Quando o estresse é identificado pelo dentista, através da anamnese ou conversas com o paciente, Peruzzo aconselha considerar duas situações diferentes em relação a tal paciente: aquele que chega ao consultório com saúde bucal e o paciente que já chega com algum grau de doença periodontal – como a gengivite ou periodontite. “Nos casos de saúde, devemos informá-lo sobre a possibilidade de alterações relacionadas ao estresse na cavidade bucal e orientar sobre a necessidade de cuidados específicos relacionados à placa bacteriana. Nos casos em que os pacientes já chegam com algum grau de doença periodontal, deve-se realizar o tratamento dessas doenças com atenção especial à higiene bucal do paciente”, indica. Em ambos os casos, para ela, tais indivíduos devem fazer consultas de “manutenção mais frequentes para melhor resultado do tratamento e prevenir o agravamento das doenças bucais”.

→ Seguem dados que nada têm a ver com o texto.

(** ** The next boot *)

Lemma wp_init_misplaced m0 c s Q :
  i2c_bus_ready e = true -> __get_eeprom_i2c_addr e = Some (i2c_address c) -> misplaced m0 c (mem s) ->
  (forall res s',
    (forall y, mem s' y = mem s y) ->
    (res = 0 -> geom (ctl s') /\ i2c_address (ctl s') = i2c_address c /\ ras_record_offset (ctl s') = 276 /\
       ras_fri (ctl s') = 0 /\ ras_num_recs (ctl s') = ras_num_recs c) ->
    (dev_rel -> res = 0) -> Q res s') ->
  wp (amdgpu_ras_eeprom_init e) Q s.
Proof using Sp Hsup.
  intros Hbus Haddr [Hl Hf Hn Hv Ht Hfirst Hsz Hck Hby Hm0] HQ. pose proof (addr_range _ (vl_addr _ Hl)) as Ha.
  unfold amdgpu_ras_eeprom_init. wp_step. ras_step. rewrite Hsup, Hbus, Haddr. cbn [negb]. ras_steps.
  cbn [i2c_address ras_header_offset set_ras_info_offset set_ras_header_offset set_i2c_address].
  unfold RAS_HDR_START, RAS_TABLE_HEADER_SIZE. rewrite Z.add_0_r, wrap_small by lia.
  apply wp_read; [lia| |by unfold zeros|].
  { eapply in_part_sub; [apply (vl_addr _ Hl)|..]; unfold RAS_TBL_SIZE_BYTES; lia. }
  intros r buf d Hcell _ Hr Hw Hrel. cbv beta iota. cbn [hw ctl is_rma update_channel_flag] in *.
  destruct (Z.ltb_spec r 20).
  { wp_step. apply HQ; cbn [hw ctl]; [done| |].
    - destruct (Z.leb_spec 0 r); unfold EIO; lia.
    - intros R. specialize (Hrel R). lia. }
  assert (buf = header_bytes (tbl_hdr c)) as ->.
  { rewrite Hw by lia. change (drop (Z.to_nat 20) (zeros 20)) with (@nil Z). by rewrite app_nil_r. }
  assert (hdr_typed (tbl_hdr c)) as Hty.
  { constructor; [destruct Ht as [->| ->]; done|by rewrite Hv|by rewrite Hfirst|rewrite Hsz; unfold uint; lia|done]. }
  rewrite <- encode_header_bytes, decode_encode_header by done. wp_step. ras_step.
  assert (negb (header (tbl_hdr c) =? RAS_TABLE_HDR_VAL) && negb (header (tbl_hdr c) =? RAS_TABLE_HDR_BAD) = false) as ->
    by (destruct Ht as [->| ->]; done).
  rewrite Hv, Hsz, Hfirst.
  change ((RAS_TABLE_VER_V3 =? RAS_TABLE_VER_V2_1) || (RAS_TABLE_VER_V3 =? RAS_TABLE_VER_V3) ||
          (RAS_TABLE_VER_V3 =? RAS_TABLE_VER_V1)) with true.
  change (RAS_TABLE_VER_V3 =? RAS_TABLE_VER_V1) with false. cbv iota. ras_steps.
  unfold RAS_TABLE_HEADER_SIZE, RAS_TABLE_V2_1_INFO_SIZE, RAS_TABLE_RECORD_SIZE.
  cbn [ras_max_record_count ras_num_recs set_ras_max_record_count set_ras_record_offset set_ras_num_recs].
  replace (276 + 24 * ras_num_recs c - 20 - 256) with (ras_num_recs c * 24) by lia.
  rewrite wrap_small, Z.div_mul by lia.
  change RAS_MAX_RECORD_COUNT_V2_1 with 10911. rewrite (proj2 (Z.ltb_ge 10911 _)) by lia. ras_steps.
  apply HQ; cbn [hw ctl]; [done| |done]. intros _. split_and!; try done.
  constructor; cbn; try done; [apply (vl_addr _ Hl)|by rewrite Hv|lia|by left].
Qed.
End Upgrade.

Quando o problema psicológico afetar a saúde bucal e o paciente não conseguir lidar com sua higiene bucal e idas constantes ao consultório odontológico, o dentista não conseguirá aplicar um tratamento odontológico que resolva os problemas bucais por completo – devendo de fato, então, realizar uma abordagem em conjunto com um profissional da saúde mental. “Neste caso, o dentista assume o seu papel em relação aos cuidados com a saúde bucal e o profissional da saúde mental será responsável por assumir os cuidados necessários para ajudar o paciente em relação aos seus problemas de ordem psicológica”, recomenda.

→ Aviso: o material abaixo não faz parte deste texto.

(* ===== verification/Hdcp.v ===== *)
(** * HDCP: data and helpers of the content protection module

    Model of amd/display/modules/inc/mod_hdcp.h and of the helpers in
    amd/display/modules/hdcp/hdcp.h. One [mod_hdcp] describes a link: its connection,
    its displays, the messages and verdicts of the authentication in progress and the
    state of the state machine. The two unions of the C structure (messages and
    transition inputs of HDCP 1 and HDCP 2) are kept apart: every field is reset or
    written before the other protocol reads its bytes. The state of a computation also
    holds the event context and the output the caller passed, and the world outside:
    the DDC functions and the trusted application. *)

From stdpp Require Import list.
From Stdlib Require Import ZArith Lia.
From S2P Require Import Prelude Bytes.
Open Scope st_scope.

(** ** Enumerations *)

Inductive mod_hdcp_status : Type :=
| MOD_HDCP_STATUS_SUCCESS
| MOD_HDCP_STATUS_FAILURE
| MOD_HDCP_STATUS_RESET_NEEDED
| MOD_HDCP_STATUS_DISPLAY_OUT_OF_BOUND
| MOD_HDCP_STATUS_DISPLAY_NOT_FOUND
| MOD_HDCP_STATUS_INVALID_STATE
| MOD_HDCP_STATUS_NOT_IMPLEMENTED
| MOD_HDCP_STATUS_INTERNAL_POLICY_FAILURE
| MOD_HDCP_STATUS_UPDATE_TOPOLOGY_FAILURE
| MOD_HDCP_STATUS_CREATE_PSP_SERVICE_FAILURE
| MOD_HDCP_STATUS_DESTROY_PSP_SERVICE_FAILURE
| MOD_HDCP_STATUS_HDCP1_CREATE_SESSION_FAILURE
| MOD_HDCP_STATUS_HDCP1_DESTROY_SESSION_FAILURE
| MOD_HDCP_STATUS_HDCP1_VALIDATE_ENCRYPTION_FAILURE
| MOD_HDCP_STATUS_HDCP1_NOT_HDCP_REPEATER
| MOD_HDCP_STATUS_HDCP1_NOT_CAPABLE
| MOD_HDCP_STATUS_HDCP1_R0_PRIME_PENDING
| MOD_HDCP_STATUS_HDCP1_VALIDATE_RX_FAILURE
| MOD_HDCP_STATUS_HDCP1_BKSV_REVOKED
| MOD_HDCP_STATUS_HDCP1_KSV_LIST_NOT_READY
| MOD_HDCP_STATUS_HDCP1_VALIDATE_KSV_LIST_FAILURE
| MOD_HDCP_STATUS_HDCP1_KSV_LIST_REVOKED
| MOD_HDCP_STATUS_HDCP1_ENABLE_ENCRYPTION_FAILURE
| MOD_HDCP_STATUS_HDCP1_ENABLE_STREAM_ENCRYPTION_FAILURE
| MOD_HDCP_STATUS_HDCP1_MAX_CASCADE_EXCEEDED_FAILURE
| MOD_HDCP_STATUS_HDCP1_MAX_DEVS_EXCEEDED_FAILURE
| MOD_HDCP_STATUS_HDCP1_DEVICE_COUNT_MISMATCH_FAILURE
| MOD_HDCP_STATUS_HDCP1_LINK_INTEGRITY_FAILURE
| MOD_HDCP_STATUS_HDCP1_REAUTH_REQUEST_ISSUED
| MOD_HDCP_STATUS_HDCP1_LINK_MAINTENANCE_FAILURE
| MOD_HDCP_STATUS_HDCP1_INVALID_BKSV
| MOD_HDCP_STATUS_DDC_FAILURE
| MOD_HDCP_STATUS_INVALID_OPERATION
| MOD_HDCP_STATUS_HDCP2_NOT_CAPABLE
| MOD_HDCP_STATUS_HDCP2_CREATE_SESSION_FAILURE
| MOD_HDCP_STATUS_HDCP2_DESTROY_SESSION_FAILURE
| MOD_HDCP_STATUS_HDCP2_PREP_AKE_INIT_FAILURE
| MOD_HDCP_STATUS_HDCP2_AKE_CERT_PENDING
| MOD_HDCP_STATUS_HDCP2_H_PRIME_PENDING
| MOD_HDCP_STATUS_HDCP2_PAIRING_INFO_PENDING
| MOD_HDCP_STATUS_HDCP2_VALIDATE_AKE_CERT_FAILURE
| MOD_HDCP_STATUS_HDCP2_AKE_CERT_REVOKED
| MOD_HDCP_STATUS_HDCP2_VALIDATE_H_PRIME_FAILURE
| MOD_HDCP_STATUS_HDCP2_VALIDATE_PAIRING_INFO_FAILURE
| MOD_HDCP_STATUS_HDCP2_PREP_LC_INIT_FAILURE
| MOD_HDCP_STATUS_HDCP2_L_PRIME_PENDING
| MOD_HDCP_STATUS_HDCP2_VALIDATE_L_PRIME_FAILURE
| MOD_HDCP_STATUS_HDCP2_PREP_EKS_FAILURE
| MOD_HDCP_STATUS_HDCP2_ENABLE_ENCRYPTION_FAILURE
| MOD_HDCP_STATUS_HDCP2_RX_ID_LIST_NOT_READY
| MOD_HDCP_STATUS_HDCP2_VALIDATE_RX_ID_LIST_FAILURE
| MOD_HDCP_STATUS_HDCP2_RX_ID_LIST_REVOKED
| MOD_HDCP_STATUS_HDCP2_ENABLE_STREAM_ENCRYPTION_FAILURE
| MOD_HDCP_STATUS_HDCP2_STREAM_READY_PENDING
| MOD_HDCP_STATUS_HDCP2_VALIDATE_STREAM_READY_FAILURE
| MOD_HDCP_STATUS_HDCP2_PREPARE_STREAM_MANAGEMENT_FAILURE
| MOD_HDCP_STATUS_HDCP2_REAUTH_REQUEST
| MOD_HDCP_STATUS_HDCP2_REAUTH_LINK_INTEGRITY_FAILURE
| MOD_HDCP_STATUS_HDCP2_DEVICE_COUNT_MISMATCH_FAILURE
| MOD_HDCP_STATUS_UNSUPPORTED_PSP_VER_FAILURE.

(** Comparisons with [MOD_HDCP_STATUS_SUCCESS] and the two statuses the code tests. *)
Definition success (s : mod_hdcp_status) : bool :=
  match s with MOD_HDCP_STATUS_SUCCESS => true | _ => false end.
Definition reset_needed (s : mod_hdcp_status) : bool :=
  match s with MOD_HDCP_STATUS_RESET_NEEDED => true | _ => false end.
Definition not_implemented (s : mod_hdcp_status) : bool :=
  match s with MOD_HDCP_STATUS_NOT_IMPLEMENTED => true | _ => false end.

Inductive state_id : Type :=
| HDCP_UNINITIALIZED
| HDCP_INITIALIZED
| HDCP_CP_NOT_DESIRED
| H1_A0_WAIT_FOR_ACTIVE_RX
| H1_A1_EXCHANGE_KSVS
| H1_A2_COMPUTATIONS_A3_VALIDATE_RX_A6_TEST_FOR_REPEATER
| H1_A45_AUTHENTICATED
| H1_A8_WAIT_FOR_READY
| H1_A9_READ_KSV_LIST
| D1_A0_DETERMINE_RX_HDCP_CAPABLE
| D1_A1_EXCHANGE_KSVS
| D1_A23_WAIT_FOR_R0_PRIME
| D1_A2_COMPUTATIONS_A3_VALIDATE_RX_A5_TEST_FOR_REPEATER
| D1_A4_AUTHENTICATED
| D1_A6_WAIT_FOR_READY
| D1_A7_READ_KSV_LIST
| H2_A0_KNOWN_HDCP2_CAPABLE_RX
| H2_A1_SEND_AKE_INIT
| H2_A1_VALIDATE_AKE_CERT
| H2_A1_SEND_NO_STORED_KM
| H2_A1_READ_H_PRIME
| H2_A1_READ_PAIRING_INFO_AND_VALIDATE_H_PRIME
| H2_A1_SEND_STORED_KM
| H2_A1_VALIDATE_H_PRIME
| H2_A2_LOCALITY_CHECK
| H2_A3_EXCHANGE_KS_AND_TEST_FOR_REPEATER
| H2_ENABLE_ENCRYPTION
| H2_A5_AUTHENTICATED
| H2_A6_WAIT_FOR_RX_ID_LIST
| H2_A78_VERIFY_RX_ID_LIST_AND_SEND_ACK
| H2_A9_SEND_STREAM_MANAGEMENT
| H2_A9_VALIDATE_STREAM_READY
| D2_A0_DETERMINE_RX_HDCP_CAPABLE
| D2_A1_SEND_AKE_INIT
| D2_A1_VALIDATE_AKE_CERT
| D2_A1_SEND_NO_STORED_KM
| D2_A1_READ_H_PRIME
| D2_A1_READ_PAIRING_INFO_AND_VALIDATE_H_PRIME
| D2_A1_SEND_STORED_KM
| D2_A1_VALIDATE_H_PRIME
| D2_A2_LOCALITY_CHECK
| D2_A34_EXCHANGE_KS_AND_TEST_FOR_REPEATER
| D2_SEND_CONTENT_STREAM_TYPE
| D2_ENABLE_ENCRYPTION
| D2_A5_AUTHENTICATED
| D2_A6_WAIT_FOR_RX_ID_LIST
| D2_A78_VERIFY_RX_ID_LIST_AND_SEND_ACK
| D2_A9_SEND_STREAM_MANAGEMENT
| D2_A9_VALIDATE_STREAM_READY.

Inductive mod_hdcp_event : Type :=
| MOD_HDCP_EVENT_CALLBACK
| MOD_HDCP_EVENT_WATCHDOG_TIMEOUT
| MOD_HDCP_EVENT_CPIRQ.

Definition is_callback (e : mod_hdcp_event) : bool :=
  match e with MOD_HDCP_EVENT_CALLBACK => true | _ => false end.
Definition is_watchdog (e : mod_hdcp_event) : bool :=
  match e with MOD_HDCP_EVENT_WATCHDOG_TIMEOUT => true | _ => false end.
Definition is_cpirq (e : mod_hdcp_event) : bool :=
  match e with MOD_HDCP_EVENT_CPIRQ => true | _ => false end.

Inductive mod_hdcp_operation_mode : Type := MOD_HDCP_MODE_OFF | MOD_HDCP_MODE_DEFAULT | MOD_HDCP_MODE_DP.

Inductive mod_hdcp_display_state : Type :=
| MOD_HDCP_DISPLAY_INACTIVE
| MOD_HDCP_DISPLAY_ACTIVE
| MOD_HDCP_DISPLAY_ENCRYPTION_ENABLED.

Inductive mod_hdcp_encryption_status : Type :=
| MOD_HDCP_ENCRYPTION_STATUS_HDCP_OFF
| MOD_HDCP_ENCRYPTION_STATUS_HDCP1_ON
| MOD_HDCP_ENCRYPTION_STATUS_HDCP2_TYPE0_ON
| MOD_HDCP_ENCRYPTION_STATUS_HDCP2_TYPE1_ON
| MOD_HDCP_ENCRYPTION_STATUS_HDCP2_ON.

Definition MAX_NUM_OF_DISPLAYS : Z := 6.
Definition MAX_NUM_OF_ATTEMPTS : Z := 4.
Definition MAX_NUM_OF_ERROR_TRACE : Z := 10.
Definition MOD_HDCP_DISPLAY_DISABLE_AUTHENTICATION : Z := 1.
Definition MOD_HDCP_FORCE_TYPE_MAX : Z := 0.
Definition MOD_HDCP_FORCE_TYPE_0 : Z := 1.
Definition MOD_HDCP_FORCE_TYPE_1 : Z := 2.

Inductive trans_input_result : Type := UNKNOWN | PASS | FAIL.

Definition passed (r : trans_input_result) : bool := match r with PASS => true | _ => false end.
Definition failed (r : trans_input_result) : bool := match r with FAIL => true | _ => false end.
Definition unknown (r : trans_input_result) : bool := match r with UNKNOWN => true | _ => false end.

(** The fields of [mod_hdcp_transition_input_hdcp1] and [..._hdcp2]. *)
Inductive input_field : Type :=
| in1_bksv_read | in1_bksv_validation | in1_create_session | in1_an_write | in1_aksv_write | in1_ainfo_write
| in1_bcaps_read | in1_r0p_read | in1_rx_validation | in1_encryption | in1_link_maintenance | in1_ready_check
| in1_bstatus_read | in1_max_cascade_check | in1_max_devs_check | in1_device_count_check | in1_ksvlist_read
| in1_vp_read | in1_ksvlist_vp_validation | in1_hdcp_capable_dp | in1_binfo_read_dp | in1_r0p_available_dp
| in1_link_integrity_check | in1_reauth_request_check | in1_stream_encryption_dp
| in2_hdcp2version_read | in2_hdcp2_capable_check | in2_create_session | in2_ake_init_prepare | in2_ake_init_write
| in2_rxstatus_read | in2_ake_cert_available | in2_ake_cert_read | in2_ake_cert_validation | in2_stored_km_write
| in2_no_stored_km_write | in2_h_prime_available | in2_h_prime_read | in2_pairing_available | in2_pairing_info_read
| in2_h_prime_validation | in2_lc_init_prepare | in2_lc_init_write | in2_l_prime_available_poll | in2_l_prime_read
| in2_l_prime_validation | in2_eks_prepare | in2_eks_write | in2_enable_encryption | in2_reauth_request_check
| in2_rx_id_list_read | in2_device_count_check | in2_rx_id_list_validation | in2_repeater_auth_ack_write
| in2_prepare_stream_manage | in2_stream_manage_write | in2_stream_ready_available | in2_stream_ready_read
| in2_stream_ready_validation | in2_rx_caps_read_dp | in2_content_stream_type_write | in2_link_integrity_check_dp
| in2_stream_encryption_dp.

(** The fields of [mod_hdcp_message_hdcp1] and [..._hdcp2], each an array of bytes; the
    16-bit ones are little-endian. *)
Inductive msg_field : Type :=
| m1_an | m1_aksv | m1_ainfo | m1_bksv | m1_r0p | m1_bcaps | m1_bstatus | m1_ksvlist | m1_ksvlist_size | m1_vp
| m1_binfo_dp
| m2_hdcp2version_hdmi | m2_rxcaps_dp | m2_rxstatus | m2_ake_init | m2_ake_cert | m2_ake_no_stored_km
| m2_ake_stored_km | m2_ake_h_prime | m2_ake_pairing_info | m2_lc_init | m2_lc_l_prime | m2_ske_eks | m2_rx_id_list
| m2_rx_id_list_size | m2_repeater_auth_ack | m2_repeater_auth_stream_manage | m2_stream_manage_size
| m2_repeater_auth_stream_ready | m2_rxstatus_dp | m2_content_stream_type_dp.

#[global] Instance input_field_eq_dec : EqDecision input_field.
Proof. solve_decision. Defined.
#[global] Instance msg_field_eq_dec : EqDecision msg_field.
Proof. solve_decision. Defined.
#[global] Instance state_id_eq_dec : EqDecision state_id.
Proof. solve_decision. Defined.

Definition msg_size (f : msg_field) : Z :=
  match f with
  | m1_an => 8 | m1_aksv => 5 | m1_ainfo => 1 | m1_bksv => 5 | m1_r0p => 2 | m1_bcaps => 1 | m1_bstatus => 2
  | m1_ksvlist => 635 | m1_ksvlist_size => 2 | m1_vp => 20 | m1_binfo_dp => 2
  | m2_hdcp2version_hdmi => 1 | m2_rxcaps_dp => 3 | m2_rxstatus => 2 | m2_ake_init => 12 | m2_ake_cert => 534
  | m2_ake_no_stored_km => 129 | m2_ake_stored_km => 33 | m2_ake_h_prime => 33 | m2_ake_pairing_info => 17
  | m2_lc_init => 9 | m2_lc_l_prime => 33 | m2_ske_eks => 25 | m2_rx_id_list => 177 | m2_rx_id_list_size => 2
  | m2_repeater_auth_ack => 17 | m2_repeater_auth_stream_manage => 68 | m2_stream_manage_size => 2
  | m2_repeater_auth_stream_ready => 33 | m2_rxstatus_dp => 1 | m2_content_stream_type_dp => 2
  end.

(** ** Structures *)

Record mod_hdcp_display_adjustment := DisplayAdj { adj_disable : Z; adj_reserved : Z }.

Record mod_hdcp_display := Display {
  d_state : mod_hdcp_display_state;
  d_index : Z;
  d_controller : Z;
  d_dig_fe : Z;
  d_stream_enc_idx : Z;
  d_vc_id : Z;
  d_adjust : mod_hdcp_display_adjustment
}.

Record link_adjustment_hdcp1 := LinkAdj1 {
  disable1 : bool;
  postpone_encryption : bool;
  min_auth_retries_wa : Z;
  reserved1 : Z
}.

Para associar o tratamento bucal com outros profissionais, como psicólogos e outros da saúde, é preciso lembrar, primeiramente, que o paciente deve ser visto como um todo. “Precisamos quebrar os paradigmas de que o médico enxerga o paciente sem boca e o cirurgião-dentista enxerga uma boca sem corpo! Precisamos entender os pacientes na sua integralidade, respeitando suas ansiedades, medos e expectativas. Adicionalmente, devemos perceber que os pacientes estressados devem ser vistos de uma maneira diferenciada, entendendo as repercussões do estresse na saúde bucal e possibilitando um tratamento diferenciado”, finaliza.